(* ===== verification/MqttReplay.v ===== *)
(** * The MQTT service: the replay of received messages

    The cursor passes a received message only when the broker acknowledged its
    publication; and when the broker acknowledges, the cursor reaches every
    message. *)

From Stdlib Require Import Ascii String.
From Stdlib Require Import ZifyBool ZifyNat.
From stdpp Require Import base numbers list strings relations gmap.
From S2P Require Import Prelude.
From S2P Require Import StateMonad.
From S2P Require Import PduEncode.
From S2P Require Import PduDecode.
From S2P Require Import PduDecodeFacts.
From S2P Require Import SmsMessage.
From S2P Require Import Nvs.
From S2P Require Import SmsStore.
From S2P Require Import SmsStoreFacts.
From S2P Require Import SmsStoreSpec.
From S2P Require Import ApiIdempotency.
From S2P Require Import SmsService.
From S2P Require Import SmsServiceFacts.
From S2P Require Import SmsServiceSample.
From S2P Require Import SmsServiceInbound.
From S2P Require Import SmsServicePersist.
From S2P Require Import SmsServiceApi.
From S2P Require Import ModemManager.
From S2P Require Import RateLimiter.
From S2P Require Import Http.
From S2P Require Import MqttConfig.
From S2P Require Import MqttRx.
From S2P Require Import MqttDiscovery.
From S2P Require Import ApiServer.
From S2P Require Import MqttService.
From S2P Require Import ApiSample.
From S2P Require Import ApiServerFacts.
From S2P Require Import MqttFacts.
From S2P Require Import MqttCommands.
From S2P Require Import ApiListing.

Open Scope Z_scope.

(** ** Received messages while the other tasks work *)

Section Kept.

Context {N : Type} `{NvsLaws N}.

Abbreviation service := (@service N).

(** What is to be replayed is new, or was to be replayed with the same report. *)
Record received_kept (sv sv' : service) : Prop := {
  rk_inv : inv sv';
  rk_next : next sv <= next sv';
  rk_records k w' : k < next sv -> recs sv' !! k = Some w' -> to_replay w' = true ->
    exists w, recs sv !! k = Some w /\ to_replay w = true /\ inbound_json w = inbound_json w';
}.

Lemma to_replay_spec w : to_replay w = true <-> direction w = SMS_DIRECTION_INBOUND /\ status w = SMS_MESSAGE_RECEIVED.
Proof. unfold to_replay. by rewrite andb_true_iff, !bool_decide_eq_true. Qed.

Lemma evolution_kept P n (sv sv' : service) : evolution P n sv sv' -> received_kept sv sv'.
Proof.
  intros [I Nx R _]. split; [done|lia|]. intros k w' Hk Hw' [Hd Hs]%to_replay_spec.
  destruct (R k w' Hk Hw') as (w & Hw & []). exists w. destruct (rs_received Hs) as (Hs' & H1 & H2 & H3).
  split; [done|]. split; [apply to_replay_spec; split; congruence|]. unfold inbound_json. congruence.
Qed.

Lemma same_kept (sv sv' : service) :
  inv sv -> s_handle (sv_store sv') = s_handle (sv_store sv) ->
  s_initialized (sv_store sv') = s_initialized (sv_store sv) -> received_kept sv sv'.
Proof.
  intros [Hi Hf] Eh Ei. split; unfold inv, next, recs, store_inv in *; rewrite ?Eh, ?Ei; [done|lia|].
  intros k w' _ Hw' Hr. by exists w'.
Qed.

Lemma retry_kept env k (sv sv' : service) err :
  inv sv -> sms_service_retry_uncertain env k sv = (sv', err) -> received_kept sv sv'.
Proof.
  intros Hinv E. destruct (retry_spec env k sv sv' err Hinv E) as (I & Nx & R & _ & Hk). split; [done|lia|].
  intros k' w' _ Hw' Hr. destruct (decide (k' = k)) as [->|Hne]; [|rewrite R in Hw' by done; by exists w'].
  destruct (recs sv !! k) as [m|] eqn:Em.
  - destruct (_ && _) eqn:Ed.
    + apply andb_true_iff in Ed as [_ Hu%bool_decide_eq_true]. destruct Hk as [_ [Hk|Hk]]; rewrite Hk in Hw'; injection Hw' as <-.
      * by exists m.
      * apply to_replay_spec in Hr as [_ Hs]. discriminate Hs.
    + destruct Hk as [Hk _]. rewrite Hk in Hw'. injection Hw' as <-. by exists m.
  - destruct Hk as [Hk _]. congruence.
Qed.

End Kept.

(** ** What the cursor and the message in flight mean *)

Section Replay.

Context {N : Type} `{NvsLaws N}.

Abbreviation mqtt := (mqtt N).
Abbreviation service := (@service N).

Variable aenv : api_environment N.
Variable env : mqtt_environment.
Hypothesis parse_bytes : forall body j name s,
  aenv_parse aenv body = Some j -> cJSON_GetObjectItemCaseSensitive j name = Some (JString s) -> bytes s.

(** The base topic, and the cursor when the observation starts. *)
Variable base : list Z.
Variable c0 : Z.

(** The client acknowledged a packet when the trace was so long. *)
Definition ack : Type := nat * Z * Z.

(** The message was published behind [k] effects; its topic is empty when the
    settings were locked. *)
Definition published (tr : list mqtt_effect) (client packet_id : Z) (k : nat) (j : json) : Prop :=
  exists name tr1 tr2, tr = tr2 ++ QE_publish client name (PJson j) 1 false packet_id :: tr1 /\ length tr1 = k /\
    0 <= packet_id /\ (name = [] \/ name = joined base (str "sms/received")).

(** And the client it was published to acknowledged it after that. *)
Definition told (tr : list mqtt_effect) (acks : list ack) (j : json) : Prop :=
  exists client packet_id k n, published tr client packet_id k j /\ (n, client, packet_id) ∈ acks /\ (k < n)%nat.

Definition pending (sv : service) (k : Z) (w : sms_message_t) : Prop := recs sv !! k = Some w /\ to_replay w = true.

(** An acknowledgement that waits in the queue is one; payloads are bytes. *)
Definition work_fine (acks : list ack) (tr : list mqtt_effect) (sv : service) (work : mqtt_work_t) : Prop :=
  match work with
  | MQTT_WORK_REPLAY_ACK k => k < next sv /\ forall w, pending sv k w -> told tr acks (inbound_json w)
  | MQTT_WORK_DATA message => bytes (mm_payload message)
  | _ => True
  end.

Record replay_ok (acks : list ack) (tr : list mqtt_effect) (sv : service) (client : option Z)
    (config : gateway_mqtt_config_t) (queue : option (list mqtt_work_t)) (cursor mid pid : Z) : Prop := {
  ro_inv : inv sv;
  ro_config : mc_base_topic config = base /\ bytes (mc_default_recipient config);
  ro_cursor : c0 <= cursor /\ (cursor = c0 \/ cursor < next sv);
  ro_behind k w : pending sv k w -> c0 < k <= cursor -> told tr acks (inbound_json w);
  ro_inflight : mid <> 0 ->
    cursor < mid < next sv /\ (forall k w, pending sv k w -> cursor < k -> mid <= k) /\
    exists c, client = Some c /\ forall w, pending sv mid w -> exists k, published tr c pid k (inbound_json w);
  ro_queue work : work ∈ default [] queue ->
    work_fine acks tr sv work;
}.

Definition sms_of (m : mqtt) : service := gw_sms (mq_gateway m).

Definition replaying (acks : list ack) (m : mqtt) : Prop :=
  replay_ok acks (mq_trace m) (sms_of m) (mq_client m) (mq_config m) (mq_queue m) (mq_replay_cursor m)
    (mq_replay_message_id m) (mq_replay_packet_id m).

Lemma published_more tr tr' client packet_id k j :
  published tr client packet_id k j -> published (tr' ++ tr) client packet_id k j.
Proof. intros (name & tr1 & tr2 & -> & H1). exists name, tr1, (tr' ++ tr2). by rewrite <- app_assoc. Qed.

Lemma told_more tr tr' acks acks' j : told tr acks j -> told (tr' ++ tr) (acks' ++ acks) j.
Proof.
  intros (client & p & k & n & Hp & Ha & Hk). exists client, p, k, n. split; [by apply published_more|].
  split; [apply elem_of_app; by right|done].
Qed.

(** More effects and acknowledgements, and work of the other tasks. *)
Lemma replay_ok_more acks acks' tr tr' sv sv' client config queue cursor mid pid :
  replay_ok acks tr sv client config queue cursor mid pid -> received_kept sv sv' ->
  replay_ok (acks' ++ acks) (tr' ++ tr) sv' client config queue cursor mid pid.
Proof.
  intros [I C Hc Hb Hi Hq] [I' Hn R].
  assert (forall k w', k < next sv -> pending sv' k w' -> exists w, pending sv k w /\ inbound_json w = inbound_json w') as Hback.
  { intros k w' Hk [Hw' Hr]. destruct (R k w' Hk Hw' Hr) as (w & ? & ? & ?). by exists w. }
  split; [done|done|split; [lia|]; destruct Hc as [_ [?|?]]; [by left|right; lia]| | |].
  - intros k w' Hw' Hk. destruct (Hback k w' ltac:(lia) Hw') as (w & Hw & <-). eapply told_more, Hb; done.
  - intros Hm. destruct (Hi Hm) as (H1 & H2 & c & -> & H3). split_and!; [lia|lia| |].
    + intros k w' Hw' Hk. destruct (Z.lt_ge_cases k (next sv)) as [Hlt|]; [|lia].
      destruct (Hback k w' Hlt Hw') as (w & Hw & _). by eapply H2.
    + exists c. split; [done|]. intros w' Hw'. destruct (Hback mid w' ltac:(lia) Hw') as (w & Hw & <-).
      destruct (H3 w Hw) as [k Hk]. exists k. by apply published_more.
  - intros work Hwork. specialize (Hq work Hwork). destruct work; try done. destruct Hq as [Hlt Hq]. split; [lia|].
    intros w' Hw'. destruct (Hback _ w' Hlt Hw') as (w & Hw & <-). by apply told_more, Hq.
Qed.

Lemma replaying_log acks m e : replaying acks m -> replaying acks (m <| mq_trace := e :: mq_trace m |>).
Proof. intros Hm. apply (replay_ok_more acks [] _ [e] _ (sms_of m) _ _ _ _ _ _ Hm). by apply same_kept; [apply Hm|..]. Qed.

Lemma replaying_plain acks m e :
  plain e = true -> replaying acks m -> replaying acks (m <| mq_trace := e :: mq_trace m |>).
Proof. intros _. apply replaying_log. Qed.

(** Nothing is in flight. *)
Lemma replay_ok_idle acks tr sv client config queue cursor mid pid mid' pid' :
  replay_ok acks tr sv client config queue cursor mid pid -> mid' = 0 ->
  replay_ok acks tr sv client config queue cursor mid' pid'.
Proof. intros [I C Hc Hb Hi Hq] ->. by split. Qed.

Lemma replaying_clear acks : triple (replaying acks) replay_inflight_clear (fun _ m => replaying acks m /\ mq_replay_message_id m = 0).
Proof. intros m Hm. split; [|done]. by eapply replay_ok_idle. Qed.

Lemma replay_ok_queue acks tr sv client config queue queue' cursor mid pid :
  replay_ok acks tr sv client config queue cursor mid pid ->
  (forall work, work ∈ default [] queue' -> work ∈ default [] queue \/
     work_fine acks tr sv work) ->
  replay_ok acks tr sv client config queue' cursor mid pid.
Proof.
  intros [I C Hc Hb Hi Hq] Hin. split; try done. intros work Hwork. destruct (Hin work Hwork) as [Hold|Hnew]; [by apply Hq|done].
Qed.

(** ** Publishing the next message *)

(** From [scan] on nothing is to be replayed up to it. *)
Definition scanned (acks : list ack) (scan : Z) (m : mqtt) : Prop :=
  replaying acks m /\ mq_replay_message_id m = 0 /\ mq_replay_cursor m <= scan /\
  forall k w, pending (sms_of m) k w -> mq_replay_cursor m < k -> scan < k.

Lemma scanned_plain acks scan m e :
  plain e = true -> scanned acks scan m -> scanned acks scan (m <| mq_trace := e :: mq_trace m |>).
Proof. intros _ (Hm & ?). split; [by apply replaying_log|done]. Qed.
·····
▶ EXERCISE
In the material above, find the line containing "received_kept sv sv' ->" and the line containing "intros [I C Hc Hb Hi Hq] [I' Hn R].", then write out exactly those two lines and every line between them, and nothing more.

▶ RESPONSE BOX
  replay_ok acks tr sv client config queue cursor mid pid -> received_kept sv sv' ->
  replay_ok (acks' ++ acks) (tr' ++ tr) sv' client config queue cursor mid pid.
Proof.
  intros [I C Hc Hb Hi Hq] [I' Hn R].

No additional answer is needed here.